- Records provided
Start of Block

(* ===== verification/EtcdSpec.v ===== *)
(** * What the etcd client implements

    The documented behaviour of the server and of the libraries, as laws on the
    requests and answers of the gateway ([Base64Laws], [EtcdLaws]); and, from
    them, that the client's methods keep the contract of the store: a call that
    succeeds has exactly the effect of the trait's post-condition, a call that
    fails has that effect or none, and the history of a prefix is complete. *)

From Stdlib Require Import ZArith Lia Bool List String Ascii Sorting.Sorted.
From stdpp Require Import base tactics list gmap strings sorting.
From S2P Require Import Prelude RustStr Utf8 Store Text Etcd.

Open Scope Z_scope.

(** ** Prefixes and ranges *)

(** The range of a request: one key, or from [key] up to an end that is not in
    it; the end that is one zero byte stands for all keys from [key]. *)
Definition in_key_range (key : string) (e : option string) (k : string) : bool :=
  match e with
  | None => String.eqb k key
  | Some e => if String.eqb e zero_key then str_le key k else str_le key k && str_lt k e
  end.

Definition ustate_ok (st : ustate) : Prop :=
  match st with Between => True | InChar _ _ hi _ => hi <= 191 end.

Lemma ustart_ok c : ustate_ok (ustart c).2.
Proof. unfold ustart. repeat case_match; simpl; lia || done. Qed.

Lemma ustep_ok st c : ustate_ok st -> ustate_ok (ustep st c).2.
Proof.
  destruct st as [|acc lo hi more]; simpl; [intros _; apply ustart_ok|]. intros Hhi.
  destruct ((lo <=? byte_val c) && (byte_val c <=? hi)).
  - destruct more; simpl; [done|lia].
  - pose proof (ustart_ok c) as Ho. by destruct (ustart c).
Qed.

Lemma urun_ok s st : ustate_ok st -> ustate_ok (urun st s).2.
Proof.
  revert st; induction s as [|c s IH]; intros st Hst; cbn [urun]; [done|].
  pose proof (ustep_ok st c Hst) as H1. destruct (ustep st c) as [o st']. specialize (IH st' H1).
  by destruct (urun st' s).
Qed.

Lemma snoc_inj a b c d : snoc a c = snoc b d -> a = b /\ c = d.
Proof.
  unfold snoc. revert b; induction a as [|x a IH]; intros [|y b]; cbn [String.append].
  - by intros [= ->].
  - intros [= -> Hb]. by destruct b.
  - intros [= -> Ha]. by destruct a.
  - intros [= -> Hab]. by apply IH in Hab as [-> ->].
Qed.

(** No well-formed text ends in the byte 255. *)
Lemma valid_last q c : valid_utf8 (snoc q c) = true -> byte_val c < 255.
Proof.
  intros Hv%valid_utf8_urun. unfold snoc in Hv. rewrite urun_app in Hv.
  pose proof (urun_ok q Between I) as Hok. destruct (urun Between q) as [o st]. cbn [snd] in Hok.
  pose proof (byte_val_range c) as Hr. destruct (Z.eq_dec (byte_val c) 255) as [E|]; [exfalso|lia].
  assert (ustart c = (replacement, Between)) as Hs by (unfold ustart; rewrite E; done).
  cbn [urun] in Hv.
  assert (exists x, ustep st c = (x ++s replacement, Between)) as [x Hx].
  { destruct st as [|acc lo hi more]; cbn [ustep]; [by exists ""%string|]. simpl in Hok.
    destruct (Z.leb_spec (byte_val c) hi); [lia|]. rewrite andb_false_r, Hs. by exists replacement. }
  rewrite Hx in Hv. injection Hv as Hv. rewrite app_nil_s in Hv.
  set (h := String (byte_of 239) (String (byte_of 191) "")).
  change replacement with (snoc h (byte_of 189)) in Hv. unfold snoc in Hv.
  rewrite <- !app_assoc_s in Hv. apply (snoc_inj ((o ++s x) ++s h) q (byte_of 189) c) in Hv as [_ <-].
  by vm_compute in E.
Qed.

Lemma string_snoc s : s = ""%string \/ exists q c, s = snoc q c.
Proof.
  induction s as [|c s IH]; [by left|right]. destruct IH as [->|(q & d & ->)].
  - by exists ""%string, c.
  - by exists (String c q), d.
Qed.

Lemma list_ascii_snoc q c : list_ascii_of_string (snoc q c) = list_ascii_of_string q ++ [c].
Proof. unfold snoc. induction q as [|d q IH]; [done|]. cbn. by rewrite IH. Qed.

Lemma string_of_snoc l c : string_of_list_ascii (l ++ [c]) = snoc (string_of_list_ascii l) c.
Proof. induction l as [|d l IH]; [done|]. cbn. by rewrite IH. Qed.

(** The end of the range of a text that ends in [c]. *)
Lemma range_end_snoc q c :
  byte_val c < 255 -> range_end_for_prefix (snoc q c) = snoc q (byte_of (byte_val c + 1)).
Proof.
  intros Hc. unfold range_end_for_prefix. destruct (snoc q c) as [|x s] eqn:E.
  - by destruct q.
  - rewrite <- E, list_ascii_snoc, List.rev_app_distr. cbn [List.rev List.app range_end_loop].
    rewrite (proj2 (Z.ltb_lt _ _) Hc). cbn [List.rev]. rewrite List.rev_involutive, string_of_snoc.
    by rewrite string_of_list_ascii_of_string.
Qed.

(** A range request for a prefix selects the keys that start with it. *)
Lemma prefix_span_exact p k :
  valid_utf8 p = true -> k <> ""%string ->
  in_key_range (prefix_span p).1 (Some (prefix_span p).2) k = starts_with p k.
Proof.
  intros Hp Hk. destruct (string_snoc p) as [->|(q & c & ->)].
  - unfold starts_with. cbn. destruct k as [|x k]; [done|]. unfold zero_key. rewrite str_le_cons, str_le_nil.
    pose proof (byte_val_range x). change (byte_val "000") with 0.
    destruct (Z.ltb_spec 0 (byte_val x)), (Z.eqb_spec 0 (byte_val x)); done || lia.
  - apply valid_last in Hp as Hc. pose proof (byte_val_range c).
    assert (prefix_span (snoc q c) = (snoc q c, snoc q (byte_of (byte_val c + 1)))) as ->.
    { rewrite <- range_end_snoc by done. unfold prefix_span. destruct (snoc q c) eqn:E; [by destruct q|done]. }
    cbn [fst snd in_key_range]. destruct (String.eqb_spec (snoc q (byte_of (byte_val c + 1))) zero_key) as [E|_].
    + exfalso. apply (snoc_inj q "" _ "000"%char) in E as [_ E]. apply (f_equal byte_val) in E.
      rewrite byte_val_of in E by lia. change (byte_val "000") with 0 in E. lia.
    + apply prefix_between. by rewrite byte_val_of by lia.
Qed.

(** ** The laws of the libraries *)

Class Base64Laws `{Base64Crate} : Prop := {
  decode_encode : forall b, decode (encode b) = Ok b;
  encode_nil : encode "" = ""%string
}.

(** ** Requests, as the gateway reads them *)

Section Requests.
Context `{Base64Crate}.

Definition has_bytes (d : doc) (f b : string) : Prop := dget d f = Some (DStr (encode b)).
Definition has_int (d : doc) (f : string) (n : Z) : Prop := in_i64 n /\ dget d f = Some (DStr (dec n)).

Definition range_request (d : doc) (key : string) (e : option string) : Prop :=
  has_bytes d "key" key /\ dget d "count_only" = None /\
  match e with Some e => has_bytes d "range_end" e | None => dget d "range_end" = None end.

Definition count_request (d : doc) (key : string) : Prop :=
  has_bytes d "key" key /\ dget d "count_only" = Some (DBool true).

Definition put_request (d : doc) (k v : string) (l : option Z) : Prop :=
  has_bytes d "key" k /\ has_bytes d "value" v /\
  match l with Some id => has_int d "lease" id | None => dget d "lease" = None end.

(** The comparison of a transaction: the revision of the last change of the
    key, or that the key was never created. *)
Definition compare_request (d : doc) (k : string) (e : option Z) : Prop :=
  has_bytes d "key" k /\ dget d "result" = Some (DStr "EQUAL") /\
  match e with
  | Some r => dget d "target" = Some (DStr "MOD") /\ has_int d "mod_revision" r
  | None => dget d "target" = Some (DStr "CREATE") /\ has_int d "create_revision" 0
  end.
(* ===== verification/EtcdHistory.v ===== *)
(** * Leases and histories on etcd

    The lease methods of the etcd client and the replay of the history of a
    prefix from a stream of frames: what the client has after the stream fell
    silent is the history up to the revision it asked for. *)

From Stdlib Require Import ZArith Lia Bool List String Ascii Sorting.Sorted.
From stdpp Require Import base tactics list gmap strings sorting.
From S2P Require Import Prelude RustStr Utf8 Store Text Etcd EtcdSpec.

Open Scope Z_scope.

(** ** Frames *)

Definition in_window (since target : Z) (e : Event) : bool :=
  negb ((ev_rev e <=? since) || (target <? ev_rev e)).

(** An event whose revision the client reads, and whose key it reads when the
    revision is in the window. *)
Definition legible (target : Z) (e : Event) : Prop :=
  in_i64 (ev_rev e) /\ (ev_rev e <= target -> valid_utf8 (ev_key e) = true).

Section Frames.
Context `{GatewayJson} `{Base64Laws}.
Variables since target : Z.

Lemma event_read v e : is_event v e -> ev_rev e <= target -> legible target e ->
  as_int (index (index v "kv") "mod_revision") = ev_rev e /\ event_kind v = ev_kind e /\
  exists b, unb64 (index (index v "kv") "key") = Ok b /\ from_utf8_lossy b = ev_key e /\
    (if decide (event_kind v = Delete) then Ok ""%string else unb64 (index (index v "kv") "value"))
      = Ok (ev_value e).
Proof.
  intros (Hk & Hr & Hkind) Ht (Hi & Hu). split; [by apply as_int_is|].
  assert (event_kind v = ev_kind e) as Hek.
  { unfold event_kind. destruct (ev_kind e); [destruct Hkind as [[->| ->] _]|destruct Hkind as [-> _]]; done. }
  split; [done|]. exists (ev_key e). split; [by apply unb64_is|]. split; [by apply from_utf8_lossy_valid, Hu|].
  rewrite Hek. destruct (ev_kind e).
  - rewrite decide_False by done. by apply unb64_is, Hkind.
  - rewrite decide_True by done. by destruct Hkind as [_ ->].
Qed.

Lemma history_events_is vs es out cu :
  Forall2 is_event vs es -> Forall (legible target) es ->
  history_events since target vs out cu =
    Ok (out ++ List.filter (in_window since target) es,
        cu || existsb (fun e => target <=? ev_rev e) (List.filter (in_window since target) es)).
Proof.
  intros HF. revert out cu. induction HF as [|v e vs es Hv HF IH]; intros out cu HL.
  - cbn. by rewrite app_nil_r, orb_false_r.
  - inversion HL as [|? ? He HL']; subst. cbn [history_events List.filter].
    rewrite (as_int_is _ _ (proj1 He) (proj1 (proj2 Hv))). assert (in_window since target e = negb ((ev_rev e <=? since) || (target <? ev_rev e))) as -> by done.
    destruct ((ev_rev e <=? since) || (target <? ev_rev e)) eqn:Ew; cbn [negb]; [by apply IH|].
    apply orb_false_iff in Ew as [_ Ht]. apply Z.ltb_ge in Ht.
    destruct (event_read v e Hv Ht He) as (_ & Hek & b & -> & Hb & Hval). cbn [rbind]. rewrite Hval. cbn [rbind].
    rewrite IH by done. rewrite Hek, Hb. cbn [existsb]. rewrite <- app_assoc, orb_assoc. by destruct e.
Qed.

Lemma filter_none {A} (f : A -> bool) l : (forall x, In x l -> f x = false) -> List.filter f l = [].
Proof.
  induction l as [|x l IH]; intros Hf; [done|]. cbn. rewrite Hf by by left. apply IH. intros y Hy. apply Hf. by right.
Qed.

(** The loop returns the events of the window, or the error that broke the
    stream. *)
Lemma history_loop_is ls evs out :
  carries ls evs -> Forall (legible target) evs ->
  history_loop since target ls out = Ok (out ++ List.filter (in_window since target) evs) \/
  ((exists e, history_loop since target ls out = Err (Backend e)) /\ ~ unbroken ls).
Proof.
  intros Hc. revert out. induction Hc as [|e ls|e ls|s e ls evs Hp Hc IH|s v es ls evs Hp Hl Hlt Hc IH]; intros out HL.
  - left. cbn. by rewrite app_nil_r.
  - left. cbn. by rewrite app_nil_r.
  - right. cbn. split; [eauto|]. intros Hu. apply (Hu e). by left.
  - cbn [history_loop]. rewrite Hp. destruct (IH out HL) as [->|[Hx Hu]]; [by left|right]. split; [done|].
    intros Hub. apply Hu. intros e' Hin. apply (Hub e'). by right.
  - apply List.Forall_app in HL as [HL1 HL2]. cbn [history_loop]. rewrite Hp, List.filter_app, app_assoc.
    assert (forall o, (exists e, history_loop since target ls o = Err (Backend e)) /\ ~ unbroken ls ->
      (exists e, history_loop since target ls o = Err (Backend e)) /\ ~ unbroken (Line s :: ls)) as Hrest.
    { intros o [Hx Hu]. split; [done|]. intros Hub. apply Hu. intros e' Hin. apply (Hub e'). by right. }
    destruct Hl as [(vs & -> & HF)|[-> ->]].
    2: { cbn [List.filter]. rewrite app_nil_r. destruct (IH out HL2) as [->|Hx]; [by left|right; by apply Hrest]. }
    rewrite (history_events_is _ _ _ _ HF HL1). cbn [rbind orb].
    destruct (existsb _ _) eqn:Ecu.
    + left. apply existsb_exists in Ecu as (x & [Hx _]%filter_In & Hge%Z.leb_le).
      rewrite (filter_none _ evs); [by rewrite app_nil_r|]. intros y Hy. specialize (Hlt x y Hx Hy).
      unfold in_window. rewrite (proj2 (Z.ltb_lt target (ev_rev y))) by lia. by rewrite orb_true_r.
    + destruct (IH (out ++ List.filter (in_window since target) es) HL2) as [->|Hx]; [by left|right; by apply Hrest].
Qed.
End Frames.

(** ** Sorting *)

Lemma sort_events_sorted l : StronglySorted Z.le (map ev_rev l) -> sort_events l = l.
Proof.
  induction l as [|e l IH]; [done|]. cbn [map]. intros Hs. apply StronglySorted_inv in Hs as [Hs Hx].
  unfold sort_events in *. cbn [List.fold_right]. rewrite IH by done. destruct l as [|x l]; [done|]. cbn [insert_event].
  inversion Hx; subst. by rewrite (proj2 (Z.leb_le _ _)).
Qed.

Lemma sorted_filter_rev f l :
  StronglySorted Z.le (map ev_rev l) -> StronglySorted Z.le (map ev_rev (List.filter f l)).
Proof.
  induction l as [|e l IH]; [done|]. cbn [map List.filter]. intros Hs. apply StronglySorted_inv in Hs as [Hs Hx].
  destruct (f e); [|auto]. cbn [map]. constructor; [auto|]. rewrite List.Forall_forall in *. intros z Hz.
  apply Hx. apply in_map_iff in Hz as (y & <- & [Hy _]%filter_In). by apply in_map.
Qed.

Lemma sorted_prefix l1 l2 : StronglySorted Z.le (map ev_rev (l1 ++ l2)) -> StronglySorted Z.le (map ev_rev l1).
Proof.
  induction l1 as [|e l1 IH]; [constructor|]. cbn. intros Hs. apply StronglySorted_inv in Hs as [Hs Hx].
  constructor; [auto|]. rewrite map_app in Hx. by apply List.Forall_app in Hx as [? _].
Qed.

Lemma filter_filter {A} (f g : A -> bool) l : List.filter f (List.filter g l) = List.filter (fun x => g x && f x) l.
Proof.
  induction l as [|x l IH]; [done|]. cbn. destruct (g x); cbn; [|done]. by rewrite IH.
Qed.

(** ** Methods *)

Section Methods.
Context {G : Type} `{EtcdLaws G} `{!Base64Laws}.

(** A lease that did not exist, with at least the time to live that was asked
    for; the rest of the store is as it was. *)
Definition grant_effect (ttl : Z) (a : AStore) (r : result Z StoreError) (a' : AStore) : Prop :=
  match r with
  | Ok id => 0 < id /\ a_leases a !! id = None /\
             exists l, ttl <= l_ttl l /\ a' = a_with_leases (<[id := l]> (a_leases a)) a
  | Err _ => False
  end.

Lemma grant_atomic ttl : in_i64 ttl -> 
  atomic (fun a => 0 < ttl /\ forall id, is_Some (a_leases a !! id) -> id < i64_max)
    (etcd_lease_grant ttl) (grant_effect ttl).
Proof.
  intros Httl. eapply atomic_post; [by apply (grant_law _ ttl)|..].
  - intros g g' Hg (id & l & Hid & Hf & Ht & Hv & _ & Hc). unfold ok_server. rewrite Hv.
    split; [by apply grant_ewf|]. split; [done|]. right. exists id. repeat split; [lia|done|by exists l].
  - intros g g' r Hg _ (id & l & Hid & Hf & Ht & (Hv & _) & Hr).
    exists id. cbv zeta. rewrite (as_int_is _ id) by (done || apply in_i64_nonneg; lia).
    rewrite (proj2 (Z.eqb_neq id 0)) by lia. split; [done|]. rewrite Hv. repeat split; [lia|done|by exists l].
Qed.

(** The keys attached to a lease, in some order. *)
Definition attached (id : Z) (a : AStore) (ks : list string) : Prop :=
  NoDup ks /\ forall k, In k ks <-> exists kv, a_kv a !! k = Some kv /\ kv_lease kv = Some id.

Lemma timetolive_atomic id : in_i64 id ->
  atomic (fun _ => True)
    (let? r := post "/v3/lease/timetolive" (DObj [("ID"%string, DStr (dec id)); ("keys"%string, DBool true)]) in
     mret (match as_array (index r "keys") with Some a => attached_keys a | None => [] end))
    (fun a r a' => a' = a /\ match r with Ok ks => attached id a ks | Err _ => False end).
Proof.
  intros Hid. eapply atomic_post; [by apply (timetolive_law _ id)|..].
  - intros g g' Hg Hb. destruct (becomes_ok _ _ Hg Hb). destruct Hb as (-> & _). auto.
  - intros g g' r Hg (Hv & _) (ks & Hks & Hnd & Hin). exists ks. split; [|by split].
    destruct Hks as [(vs & -> & HF)|[-> ->]]; [|done]. rewrite (attached_keys_is _ _ HF); [done|].
    apply List.Forall_forall. intros k (kv & Hk & _)%Hin. apply (ewf_key _ Hg _ _ Hk).
Qed.

Lemma revoke_atomic id : in_i64 id ->
  atomic (fun a => is_Some (a_leases a !! id) /\ a_rev a < i64_max)
    (let? _ := post "/v3/lease/revoke" (DObj [("ID"%string, DStr (dec id))]) in mret tt)
    (fun a _ a' => revoked id a a').
Proof.
  intros Hid. eapply atomic_post; [by apply (revoke_law _ id)|..].
  - intros g g' Hg (_ & a' & Hr & Hv & Hm & Hc). unfold ok_server. rewrite Hv.
    split; [by eapply revoked_ewf|]. split; [done|]. right. by exists tt.
  - intros g g' r Hg (_ & a' & Hr & Hv & _) _. exists tt. by rewrite Hv.
Qed.

Definition revoke_effect (id : Z) (a : AStore) (r : result (list string) StoreError) (a' : AStore) : Prop :=
  revoked id a a' /\ match r with Ok ks => attached id a ks | Err _ => False end.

End of Block

- What is expected
Every line of the listing that includes the word "Section" belongs in the answer.

- Result of this task
Section Requests.
Section Frames.
Section Methods.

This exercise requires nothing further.